Tymczasem Biuro Śledcze wykazuje determinację w dążeniu do pociągnięcia Juna do odpowiedzialności. Oh Dong Wun, szef Biura Śledczego, oświadczył, że władze uczynią wszystko, aby Jun został zatrzymany. W odpowiedzi na działania policji, jego zwolennicy utworzyli ludzkie łańcuchy wokół rezydencji, próbując uniemożliwić ich wejście.

Prezydent Jun Suk Jeol i kontrowersje wokół impeachmentu

Jun Suk Jeol został usunięty z urzędu przez parlament 14 grudnia 2024 roku. Zarzuca mu się podżeganie do buntu w związku z wprowadzeniem stanu wojennego 3 grudnia.
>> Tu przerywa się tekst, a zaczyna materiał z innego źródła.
(* ===== verification/FragmentV6.v ===== *)
(** * Reassembly of IPv6 fragments

    [src/common/splicetcp/src/fragment/ipv6.rs], and the dispatch on the version
    in [FragmentReassembler::push] of [fragment.rs]. A fragment that does not fit
    the ones before it poisons the entry of its datagram, which then refuses
    every fragment until it times out. *)

From Stdlib Require Import ZArith Lia.
From stdpp Require Import base numbers list gmap.
From S2P Require Import Prelude Bits Checksum Bytes EthFrame Fragment IpView.

Open Scope Z_scope.

Module Frag6.

Import Eth Frag IpView.

(** Source, destination and identification. *)
Definition Key : Type := IpAddr * IpAddr * Z.

Record Entry := MkEntry {
  first_seen : Z;
  prefix : list Z;
  ethernet : list Z;
  previous : Z;
  protocol : Z;
  payload : list Z;
  ranges : list (Z * Z);
  total : option Z;
  ecn : Z;
  poisoned : bool
}.
#[export] Instance eta_Entry : Eta Entry := {|
  eta e := MkEntry (first_seen e) (prefix e) (ethernet e) (previous e) (protocol e) (payload e) (ranges e) (total e)
    (ecn e) (poisoned e);
  eta_ok := ltac:(by intros [])
|}.

Definition poison (e : Entry) : Entry := e <| poisoned := true |> <| payload := [] |> <| ranges := [] |>.

Notation Table := (gmap Key Entry).

Definition retain (es : Table) (now : Z) : Table :=
  filter (λ '(_, e), saturating_sub now (first_seen e) < REASSEMBLY_TIMEOUT) es.

(** The comparison of two bytes of the prefixes at an index. *)
Definition same_byte (index : nat) (a b : Z) : bool :=
  match index with
  | 1%nat => Z.land a (255 - 0x30) =? Z.land b (255 - 0x30)
  | 4%nat | 5%nat | 7%nat => true
  | _ => a =? b
  end.
Definition same_prefix (first next : list Z) : bool :=
  bool_decide (length first = length next) &&
  forallb (λ '(index, (a, b)), same_byte index a b) (imap (λ i ab, (i, ab)) (zip first next)).

Section Reassembly.
Context `{Etherparse}.

Definition rebuild (ethernet prefix : list Z) (previous protocol : Z) (payload : list Z) : option (option (list Z)) :=
  if len prefix <? 40 then None
  else
    let length := len prefix - 40 + len payload in
    if 65535 <? length then Some None
    else
      let frame := ethernet ++ prefix in
      let! frame := put frame (ETH_HEADER_LEN + previous) [protocol] in
      let! frame := put frame (ETH_HEADER_LEN + 4) (to_be16 length) in
      let frame := frame ++ payload in
      let! packet := range frame ETH_HEADER_LEN (len frame) in
      let! ip := parse packet in
      match ip with
      | None => Some None
      | Some ip => match fragment ip with Some _ => Some None | None => Some (Some frame) end
      end.

(** [None] also where the code unwraps what is missing. *)
Definition complete_first_header (ethernet : list Z) (f : FragmentView) : option bool :=
  let! previous := previous_next_header f in
  let! rebuilt := rebuild ethernet (f_prefix f) previous (f_protocol f) (f_payload f) in
  match rebuilt with
  | None => Some false
  | Some frame =>
      let! packet := range frame ETH_HEADER_LEN (len frame) in
      let! ip := parse packet in
      let! ip := ip in
      Some (
        if IpView.protocol ip =? 6 then bool_decide (is_Some (tcp_parse ip))
        else if IpView.protocol ip =? 17 then
          match transport ip with Some payload => 8 <=? len payload | None => false end
        else true)
  end.

Definition f_end (f : FragmentView) : Z := f_offset f + len (f_payload f).

(** The conditions on the lengths and headers that poison an entry. *)
Definition misfits (e : Entry) (previous_ : Z) (f : FragmentView) : bool :=
  bool_decide (f_payload f = []) ||
  (f_more f && negb (len (f_payload f) mod 8 =? 0)) ||
  (65535 <? len (f_prefix f) - 40 + f_end f) ||
  negb (previous e =? previous_) ||
  negb (protocol e =? f_protocol f) ||
  negb (same_prefix (prefix e) (f_prefix f)) ||
  match total e with Some total => (total <? f_end f) || (f_more f && (total <=? f_end f)) | None => false end ||
  (negb (f_more f) &&
    (match total e with Some total => negb (total =? f_end f) | None => false end ||
     match last (ranges e) with Some range => f_end f <? range.2 | None => false end)).

Definition refused (e : Entry) (ethernet : list Z) (previous : Z) (f : FragmentView) : option bool :=
  if misfits e previous f then Some true
  else if f_offset f =? 0 then let! complete := complete_first_header ethernet f in Some (negb complete)
  else Some false.

(** The loop over the received ranges: no overlap, a duplicate or a conflict. *)
Inductive Overlap := Disjoint | Duplicate | Conflict.
Fixpoint overlaps (ranges : list (Z * Z)) (payload : list Z) (f : FragmentView) : option Overlap :=
  match ranges with
  | [] => Some Disjoint
  | (start, stop) :: ranges =>
      if (f_offset f <? stop) && (start <? f_end f) then
        if (f_offset f =? start) && (f_end f =? stop) then
          let! old := range payload start stop in
          Some (if bool_decide (old = f_payload f) then Duplicate else Conflict)
        else Some Conflict
      else overlaps ranges payload f
  end.

(** The fields set before the bytes are looked at: the last fragment gives the
    length, the first one the headers. *)
Definition note (e : Entry) (ethernet_ : list Z) (f : FragmentView) : option Entry :=
  let e := if f_more f then e else e <| total := Some (f_end f) |> in
  if f_offset f =? 0 then
    if bool_decide (length (prefix e) = length (f_prefix f))
    then Some (e <| prefix := f_prefix f |> <| ethernet := ethernet_ |>) else None
  else Some e.

Definition keep_bytes (e : Entry) (f : FragmentView) : option Entry :=
  let size := Z.max (len (payload e)) (f_end f) in
  let grown := payload e ++ replicate (Z.to_nat (size - len (payload e))) 0 in
  let! written := put grown (f_offset f) (f_payload f) in
  Some (e <| payload := written |> <| ranges := merge_range (ranges e) (f_offset f) (f_end f) |>).

Definition complete (e : Entry) : bool :=
  match total e with Some total => bool_decide (ranges e = [(0, total)]) | None => false end.

(** A fragment against the entry of its datagram: the entry and whether the
    datagram is complete. *)
Definition receive (e : Entry) (ethernet : list Z) (previous : Z) (f : FragmentView) : option (Entry * bool) :=
  if poisoned e then Some (e, false)
  else
    let! refused := refused e ethernet previous f in
    if (refused : bool) then Some (poison e, false)
    else
      let! traffic := byte (f_prefix f) 1 in
      let e := e <| ecn := Z.lor (ecn e) (Z.shiftl 1 (Z.land (Z.shiftr traffic 4) 3)) |> in
      if negb (Z.land (ecn e) 1 =? 0) && negb (ecn e =? 1) then Some (poison e, false)
      else
        let! e := note e ethernet f in
        let! overlap := overlaps (ranges e) (payload e) f in
        match overlap with
        | Duplicate => Some (e, false)
        | Conflict => Some (poison e, false)
        | Disjoint =>
            let! e := keep_bytes e f in
            if (MAX_RANGES <? length (ranges e))%nat then Some (poison e, false) else Some (e, complete e)
        end.

(** The congestion mark of the whole datagram. *)
Definition joint_ecn (ecn : Z) : Z :=
  if negb (Z.land ecn 8 =? 0) then 3
  else if negb (Z.land ecn 4 =? 0) then 2
  else if negb (Z.land ecn 2 =? 0) then 1 else 0.

Definition finish (e : Entry) : option (option (list Z)) :=
  let! traffic := byte (prefix e) 1 in
  let! prefix := put (prefix e) 1 [Z.lor (Z.land traffic (255 - 0x30)) (Z.shiftl (joint_ecn (ecn e)) 4)] in
  rebuild (ethernet e) prefix (previous e) (protocol e) (payload e).

Definition new_entry (now : Z) (ethernet : list Z) (previous : Z) (f : FragmentView) : Entry :=
  MkEntry now (f_prefix f) ethernet previous (f_protocol f) [] [] None 0 false.

(** A fragment that is not a datagram of its own, in the table. *)
Definition enter (es : Table) (key : Key) (ethernet : list Z) (previous : Z) (f : FragmentView) (now : Z)
    : option (Table * option (list Z)) :=
  if bool_decide (es !! key = None) && (MAX_ENTRIES <=? size es)%nat then Some (es, None)
  else
    let! received := receive (default (new_entry now ethernet previous f) (es !! key)) ethernet previous f in
    let '(e, completed) := received in
    if (completed : bool) then let! out := finish e in Some (delete key es, out)
    else Some (<[key := e]> es, None).

(** What a frame says: its Ethernet header, key, fragment and the place of the
    next-header byte. *)
Record View := MkView { v_ethernet : list Z; v_key : Key; v_fragment : FragmentView; v_previous : Z }.

Definition view (frame : list Z) : option (option View) :=
  if len frame <? ETH_HEADER_LEN then Some None
  else
    let! packet := range frame ETH_HEADER_LEN (len frame) in
    let! ip := parse packet in
    match ip with
    | None => Some None
    | Some ip =>
        match fragment ip with
        | None => Some None
        | Some f =>
            match previous_next_header f with
            | None => Some None
            | Some previous =>
                let! ethernet := range frame 0 ETH_HEADER_LEN in
                Some (Some (MkView ethernet (source ip, destination ip, f_id f) f previous))
            end
        end
    end.

(** A fragment that is a whole datagram. *)
Definition atomic (f : FragmentView) : bool := (f_offset f =? 0) && negb (f_more f).

(** [Ipv6Reassembler::push]. *)
Definition push (es : Table) (frame : list Z) (now : Z) : option (Table * option (list Z)) :=
  let es := retain es now in
  let! seen := view frame in
  match seen with
  | None => Some (es, None)
  | Some v =>
      let f := v_fragment v in
      if atomic f then
        let! out := rebuild (v_ethernet v) (f_prefix f) (v_previous v) (f_protocol f) (f_payload f) in Some (es, out)
      else enter es (v_key v) (v_ethernet v) (v_previous v) f now
  end.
Ta decyzja spotkała się z ostrą krytyką i została uznana za desperacką próbę utrzymania się u władzy w obliczu rosnącego niezadowolenia społecznego.

Pierwsza próba aresztowania Juna, podjęta 3 stycznia, zakończyła się dramatycznym impasem, kiedy setki jego zwolenników oraz ochrony zablokowały działania śledczych. Od tego czasu Biuro Śledcze uzyskało ponownie wydany nakaz aresztowania, który teraz starają się wykonać. Prawnicy Juna utrzymują, że nakaz aresztowania pod zarzutem zamachu stanu i nadużycia władzy w związku z ogłoszeniem stanu wojennego jest "bezprawny". Sąd wydał nakaz zatrzymania polityka dwukrotnie - 31 grudnia ubiegłego roku i 7 stycznia.

Sytuacja w Korei Południowej staje się coraz bardziej dramatyczna. W obliczu rosnących napięć i obaw o destabilizację kraju, międzynarodowe głosy zastanawiają się nad przyszłością polityczną Jun Suk Jeola oraz tym, jakie konsekwencje jego aresztowanie miałoby na sytuację w regionie.